Records aren't important to him. He was just as happy after a win in
Buffalo, one in which at least five of his passes were dropped and his
rating was about 32, as he was after his 132 qb rating in the Cowboys
victory.
The Giants have other leaders too, hungry men all, such as Antonio
Pierce on the defense, who held up two men at once until help could
arrive against the Packers to prevent a sure touchdown. Michael
Strahan leads a group of strong defensive linemen, athletic types who
stop the run and the pass too. On the offense, Amani Toomer has
played like a man possessed in these playoffs, making seemingly every
big third-down catch, and who remembers how bad it felt to lose a Super
Bowl.
Another thing weighing heavily in the Giants favor is defense.

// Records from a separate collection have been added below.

(* ===== verification/KLib.v ===== *)
(** * Memory and string routines of the kernel

    [kernel/src/lib/kmemory.c] and [kernel/src/lib/kstring.c] over a flat memory of
    bytes.  Addresses are mathematical integers: the objects passed to these
    routines do not wrap around the address space.  A loop that runs until it
    finds a terminator has fuel; the theorems show how much is enough. *)

From S2P Require Import Prelude.

(** ** Memory *)

Definition memory := Z -> Z.
Definition upd (m : memory) (p v : Z) : memory := fun q => if q =? p then v else m q.

(** A word is the list of its eight bytes, read and written as a whole. *)
Definition load_word (m : memory) (p : Z) : list Z := m <$> seqZ p 8.
Fixpoint store_bytes (m : memory) (p : Z) (l : list Z) : memory :=
  match l with
  | [] => m
  | b :: l => store_bytes (upd m p b) (p + 1) l
  end.

(** ** kmemory.c; [n] iterations are left in each loop. *)

Fixpoint memset_from (n : nat) (m : memory) (dst val i : Z) : memory :=
  match n with
  | O => m
  | S n => memset_from n (upd m (dst + i) val) dst val (i + 1)
  end.
Definition memset (m : memory) (dst val size : Z) : memory :=
  memset_from (Z.to_nat size) m dst val 0.

Fixpoint memcmp_from (n : nat) (m : memory) (m1 m2 i : Z) : Z :=
  match n with
  | O => 0
  | S n =>
    if ctrue (m (m1 + i) - m (m2 + i)) then m (m1 + i) - m (m2 + i)
    else memcmp_from n m m1 m2 (i + 1)
  end.
Definition memcmp (m : memory) (m1 m2 size : Z) : Z := memcmp_from (Z.to_nat size) m m1 m2 0.

Fixpoint byte_copy (n : nat) (m : memory) (dst src i : Z) : memory :=
  match n with
  | O => m
  | S n => byte_copy n (upd m (dst + i) (m (src + i))) dst src (i + 1)
  end.
Fixpoint word_copy (n : nat) (m : memory) (dst src i : Z) : memory :=
  match n with
  | O => m
  | S n => word_copy n (store_bytes m (dst + 8 * i) (load_word m (src + 8 * i))) dst src (i + 1)
  end.

Definition memcpy (m : memory) (dst src size : Z) : memory :=
  let range := u64 (dst - src) in
  if range <=? 8 then byte_copy (Z.to_nat size) m dst src 0
  else if 32 <=? size then
    let temp_size := size / 8 in
    let remain_size := size mod 8 in
    let m := word_copy (Z.to_nat temp_size) m dst src 0 in
    if 0 <? remain_size then
      byte_copy (Z.to_nat remain_size) m (dst + temp_size * 8) (src + temp_size * 8) 0
    else m
  else byte_copy (Z.to_nat size) m dst src 0.

(** ** kstring.c; [None] is fuel run out. *)

Fixpoint strlen_from (fuel : nat) (m : memory) (s n : Z) : option Z :=
  match fuel with
  | O => None
  | S fuel => if m (s + n) =? 0 then Some n else strlen_from fuel m s (n + 1)
  end.
Definition strlen (fuel : nat) (m : memory) (s : Z) : option Z := strlen_from fuel m s 0.

Fixpoint strcpy_from (fuel : nat) (m : memory) (dest src i : Z) : option (memory * Z) :=
  match fuel with
  | O => None
  | S fuel =>
    let m := upd m (dest + i) (m (src + i)) in
    if m (src + i) =? 0 then Some (m, dest + i) else strcpy_from fuel m dest src (i + 1)
  end.
Definition strcpy (fuel : nat) (m : memory) (dest src : Z) : option (memory * Z) :=
  strcpy_from fuel m dest src 0.

Fixpoint strncpy_from (n : nat) (m : memory) (dest src i : Z) : memory * Z :=
  match n with
  | O => (m, dest + i)
  | S n =>
    let m := upd m (dest + i) (m (src + i)) in
    if m (src + i) =? 0 then (m, dest + i) else strncpy_from n m dest src (i + 1)
  end.
Definition strncpy (m : memory) (dest src len : Z) : memory * Z :=
  strncpy_from (Z.to_nat len) m dest src 0.

(** Bytes are held as [unsigned char], as [strcmp] returns their difference. *)
Fixpoint strcmp (fuel : nat) (m : memory) (str1 str2 : Z) : option Z :=
  match fuel with
  | O => None
  | S fuel =>
    if ctrue (m str1) && (m str1 =? m str2) then strcmp fuel m (str1 + 1) (str2 + 1)
    else Some (m str1 - m str2)
  end.

(** ** Copying *)

(** [m'] is [m] with the [n] bytes at [dst] replaced by those of [m0] at [src]. *)
Definition copied (m0 m m' : memory) (dst src n : Z) : Prop :=
  forall q, m' q = if decide (dst <= q < dst + n) then m0 (src + (q - dst)) else m q.

Lemma upd_spec m p v q : upd m p v q = if decide (q = p) then v else m q.
Proof. unfold upd. destruct (q =? p) eqn:E; breflect; [by rewrite decide_True|by rewrite decide_False]. Qed.

Lemma store_bytes_spec l : forall m p q,
  store_bytes m p l q =
  if decide (p <= q < p + Z.of_nat (length l)) then l !!! Z.to_nat (q - p) else m q.
Proof.
  induction l as [|b l IH]; intros m p q; simpl.
  { rewrite decide_False by lia. done. }
  rewrite IH, upd_spec. destruct (decide (q = p)) as [->|Hne].
  - rewrite decide_False, decide_True by lia. by rewrite Z.sub_diag.
  - destruct (decide (p + 1 <= q < p + 1 + Z.of_nat (length l))) as [Hq|Hq].
    + rewrite decide_True by lia. replace (Z.to_nat (q - p)) with (S (Z.to_nat (q - (p + 1)))) by lia.
      done.
    + by rewrite decide_False by lia.
Qed.

Lemma word_step m dst src i q :
  store_bytes m (dst + 8 * i) (load_word m (src + 8 * i)) q =
  if decide (dst + 8 * i <= q < dst + 8 * i + 8) then m (src + (q - dst)) else m q.
Proof.
  rewrite store_bytes_spec. unfold load_word. rewrite length_fmap, length_seqZ.
  change (Z.of_nat (Z.to_nat 8)) with 8. case_decide as E; [|done].
  rewrite list_lookup_total_alt, list_lookup_fmap, lookup_seqZ_lt by lia. simpl. f_equal. lia.
Qed.

(** Copying upwards is right when the destination is not above the source, or
    beyond its end: what is still to be read has not been overwritten. *)
Section Forward.
Context (m0 : memory) (dst src size : Z).
Hypothesis Hdir : dst <= src \/ src + size <= dst.

Lemma byte_copy_spec n : forall m i,
  0 <= i -> i + Z.of_nat n <= size -> copied m0 m0 m dst src i ->
  copied m0 m0 (byte_copy n m dst src i) dst src (i + Z.of_nat n).
Proof.
  induction n as [|n IH]; intros m i Hi Hn Hm; cbn [byte_copy].
  { by replace (i + Z.of_nat 0) with i by lia. }
  replace (i + Z.of_nat (S n)) with (i + 1 + Z.of_nat n) by lia. apply IH; [lia..|].
  intros q. rewrite upd_spec, !Hm. destruct (decide (q = dst + i)) as [->|Hne].
  - rewrite decide_False by lia. rewrite decide_True by lia. f_equal. lia.
  - apply decide_ext. lia.
Qed.

Lemma word_copy_spec n : forall m i,
  0 <= i -> 8 * (i + Z.of_nat n) <= size -> copied m0 m0 m dst src (8 * i) ->
  copied m0 m0 (word_copy n m dst src i) dst src (8 * (i + Z.of_nat n)).
Proof.
  induction n as [|n IH]; intros m i Hi Hn Hm; cbn [word_copy].
  { by replace (i + Z.of_nat 0) with i by lia. }
  replace (i + Z.of_nat (S n)) with (i + 1 + Z.of_nat n) by lia. apply IH; [lia..|].
  intros q. rewrite word_step, !Hm. case_decide as E.
  - rewrite decide_False by lia. by rewrite decide_True by lia.
  - apply decide_ext. lia.
Qed.

End Forward.

Lemma copied_refl m dst src : copied m m m dst src 0.
Proof. intros q. by rewrite decide_False by lia. Qed.

(** [memcpy] on every path (bytes, words, words and a tail).  When the
    destination is not above the source or does not overlap it, every byte of
    the destination is the byte the source held before the call and nothing else is
    written: the routine is a correct [memmove] in that direction. *)
Lemma memcpy_copied m dst src size :
  0 <= size -> dst <= src \/ src + size <= dst ->
  copied m m (memcpy m dst src size) dst src size.
Proof.
  intros Hs Hdir. unfold memcpy.
  pose proof (byte_copy_spec m dst src size Hdir) as Hb.
  assert (copied m m (byte_copy (Z.to_nat size) m dst src 0) dst src size) as Hbytes.
  { replace size with (0 + Z.of_nat (Z.to_nat size)) at 2 by lia.
    apply Hb; [lia..|apply copied_refl]. }
  destruct (_ <=? 8); [done|]. destruct (32 <=? size) eqn:E; breflect; [|done].
  assert (copied m m (word_copy (Z.to_nat (size / 8)) m dst src 0) dst src (8 * (size / 8))) as Hw.
  { replace (8 * (size / 8)) with (8 * (0 + Z.of_nat (Z.to_nat (size / 8)))) by (Z.div_mod_to_equations; lia).
    apply (word_copy_spec m dst src size Hdir); [lia|Z.div_mod_to_equations; lia|apply copied_refl]. }
  pose proof (Z.div_mod size 8 ltac:(lia)) as Hdm. pose proof (Z.mod_pos_bound size 8 ltac:(lia)).
  destruct (0 <? size mod 8) eqn:Er; breflect; [|by replace size with (8 * (size / 8)) at 2 by lia].
  revert Hw Hdm. generalize (size / 8) (size mod 8) H Er. intros t r Hr Hr0 Hw Hdm.
  set (m1 := word_copy _ _ _ _ _) in *. clearbody m1. intros q.
  assert (copied m1 m1 (byte_copy (Z.to_nat r) m1 (dst + t * 8) (src + t * 8) 0)
            (dst + t * 8) (src + t * 8) r) as Ht.
  { replace r with (0 + Z.of_nat (Z.to_nat r)) at 2 by lia.
    apply (byte_copy_spec m1 (dst + t * 8) (src + t * 8) r); [lia..|apply copied_refl]. }
  rewrite Ht, !Hw. case_decide as E1.
  - rewrite decide_False by lia. rewrite decide_True by lia. f_equal. lia.
  - apply decide_ext. lia.
Qed.

Lemma memset_spec m dst v size q :
  0 <= size -> memset m dst v size q = if decide (dst <= q < dst + size) then v else m q.
Proof.
  intros Hs. unfold memset.
  assert (forall n m i, memset_from n m dst v i q =
    if decide (dst + i <= q < dst + i + Z.of_nat n) then v else m q) as H.
  { clear. induction n as [|n IH]; intros m i; cbn [memset_from]; [by rewrite decide_False by lia|].
    rewrite IH, upd_spec. destruct (decide (q = dst + i)).
    - rewrite (decide_True _ _ (P := dst + i <= q < _)) by lia. by case_decide.
    - apply decide_ext. lia. }
  rewrite H. apply decide_ext. lia.
Qed.

(** ** Strings *)

(** The C string [s] at [p]. *)
Fixpoint cstr (m : memory) (p : Z) (s : list Z) : Prop :=
  match s with
  | [] => m p = 0
  | c :: s => m p = c /\ 0 < c < 256 /\ cstr m (p + 1) s
  end.

(** Lexicographic order of byte strings, a proper prefix being smaller. *)
Fixpoint lex (s t : list Z) : comparison :=
  match s, t with
  | [], [] => Eq
  | [], _ :: _ => Lt
  | _ :: _, [] => Gt
  | c :: s, d :: t => match c ?= d with Eq => lex s t | r => r end
  end.

Lemma lex_eq s t : lex s t = Eq <-> s = t.
Proof.
  revert t. induction s as [|c s IH]; intros [|d t]; simpl; try done.
  destruct (Z.compare_spec c d) as [->|?|?]; [rewrite IH; naive_solver| |];
    (split; [done|]); intros [= -> _]; lia.
Qed.

Lemma strcmp_lex s : forall m p q t fuel,
  cstr m p s -> cstr m q t -> (length s < fuel)%nat ->
  exists r, strcmp fuel m p q = Some r /\ (r ?= 0) = lex s t.
Proof.
  induction s as [|c s IH]; intros m p q t [|fuel] Hs Ht Hf; try (simpl in Hf; lia);
    cbn [strcmp cstr] in *; unfold ctrue.
  - rewrite Hs. simpl. eexists. split; [done|]. destruct t as [|d t]; simpl in *.
    + by rewrite Ht.
    + destruct Ht as (-> & ? & _). apply Z.compare_lt_iff. lia.
  - destruct Hs as (-> & Hc & Hs). rewrite (proj2 (Z.eqb_neq c 0)) by lia. simpl.
    destruct t as [|d t]; simpl in Ht.
    + rewrite Ht, (proj2 (Z.eqb_neq c 0)) by lia. eexists. split; [done|].
      simpl. apply Z.compare_gt_iff. lia.
    + destruct Ht as (-> & Hd & Ht). destruct (c =? d) eqn:E; breflect.
      * subst d. simpl. rewrite Z.compare_refl. apply IH; [done..|simpl in Hf; lia].
      * eexists. split; [done|]. simpl.
        destruct (Z.compare_spec c d); [done|apply Z.compare_lt_iff; lia|apply Z.compare_gt_iff; lia].
Qed.

(** [strcmp] on two terminated strings returns, after at most as many steps
    as the first string is long, a number whose sign is the lexicographic order
    of the strings as unsigned bytes; it is zero exactly when they are equal. *)
Theorem strcmp_correct m p q s t :
  cstr m p s -> cstr m q t ->
  exists r, strcmp (S (length s)) m p q = Some r /\ (r ?= 0) = lex s t /\ (r = 0 <-> s = t).
Proof.
  intros Hs Ht. destruct (strcmp_lex s m p q t (S (length s)) Hs Ht ltac:(lia)) as (r & Hr & Hl).
  exists r. split_and!; [done..|]. by rewrite <- lex_eq, <- Hl, Z.compare_eq_iff.
Qed.

(** The strings "ab" at 0 and "ac" at 10. *)
Definition demo_memory : memory := store_bytes (store_bytes (fun _ => 0) 0 [97; 98; 0]) 10 [97; 99; 0].

Lemma strcmp_correct_witness :
  exists r, strcmp 3 demo_memory 0 10 = Some r /\ r < 0.
Proof.
  destruct (strcmp_correct demo_memory 0 10 [97; 98] [97; 99]) as (r & Hr & Hl & _);
    [by vm_compute|by vm_compute|].
  exists r. split; [exact Hr|]. apply Z.compare_lt_iff. exact Hl.
Defined.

The Patriots with their high-flying offense have not been particularly
impressive on the defense. Although they only gave up 12 points
to the Chargers, it was to a Chargers team playing without their
premier back, LaDainian Tomlinson, and with a hobbled
quarterback. Previous to that game, they surrendered 20 points to
a Jacksonville team that had a rather one-dimensional offense compared
to that of the Giants. And, of course, prior to that game, the
Giants scored 35 against them.
The Giants defense has been opportunistic as well as good.
Against Dallas, it was the defense that made two consecutive 4th
quarter stops to ruin the Cowboys year and versus the Pack, it was a
key 4th quarter interception against Bret Favre that carried the G-Men
to the Super Bowl.
Of course, the Giants did indeed lose to the Patriots in that first
encounter but it was without one of their emerging stars, the powerful
and speedy Ahmad Bradshaw, who has been one of the keys to the Giants
victories in their playoffs run. Not only has he been a threat to
score every time he touches the ball, he has, more importantly, helped
eat up the clock, something the Giants were unable to do against the
Pats in the second half of the first game. The Giants also had
some gross misfortune in a blown coverage after the injury to Sam
Madison that resulted in that long touchdown pass to Randy Moss, the
fastest, strongest,most dangerous receiver in the NFL today, just ask
him.
There is also the fun factor. The Giants are a heavy underdog,
they can play fast and loose. They don't carry the weight of
fantastic expectations. The Patriots carry the burden of all
those consecutive wins and, significantly, they do seem rather afraid
of losing this game. They realize what they're facing and don't
want to blow this most important game of all, the one that could render
all their previous records rather meaningless. They seem rather
tight in their interviews and it wouldn't be surprising if they play on
Sunday as tentatively as they interview.
There is some precedent, of course, for heavy underdogs winning Super
Bowls, two significant ones belonging to New York teams. The Jets
were 17-point dogs to the Colts back in that most famous Super Bowl of
them all, the one responsible for the merger of the AFL and the
NFL. These same Giants, in fact, were underdogs to that Buffalo
Bills team who were 7-point favorites in Super Bowl XXV, the Bills who
had beaten the Giants once that season already, the Bills who had
scored 51 in their last outing against the Raiders.
The Giants
won that day with a power running
game and some magnificent defense, an imaginative defense that changed
defensive formations throughout the game. The Giants controlled
the ball,
and, by the time the Bills figured out what was happening to them, it
was too
late.
I think the Giants will once again win a final encounter. Any Giant could be the hero, Manning, or Strahan or Toomer. But it could also
be Jacobs or Bradshaw or even Kevin Boss. It could even be Cory
Webster. But the G-Men will get it done.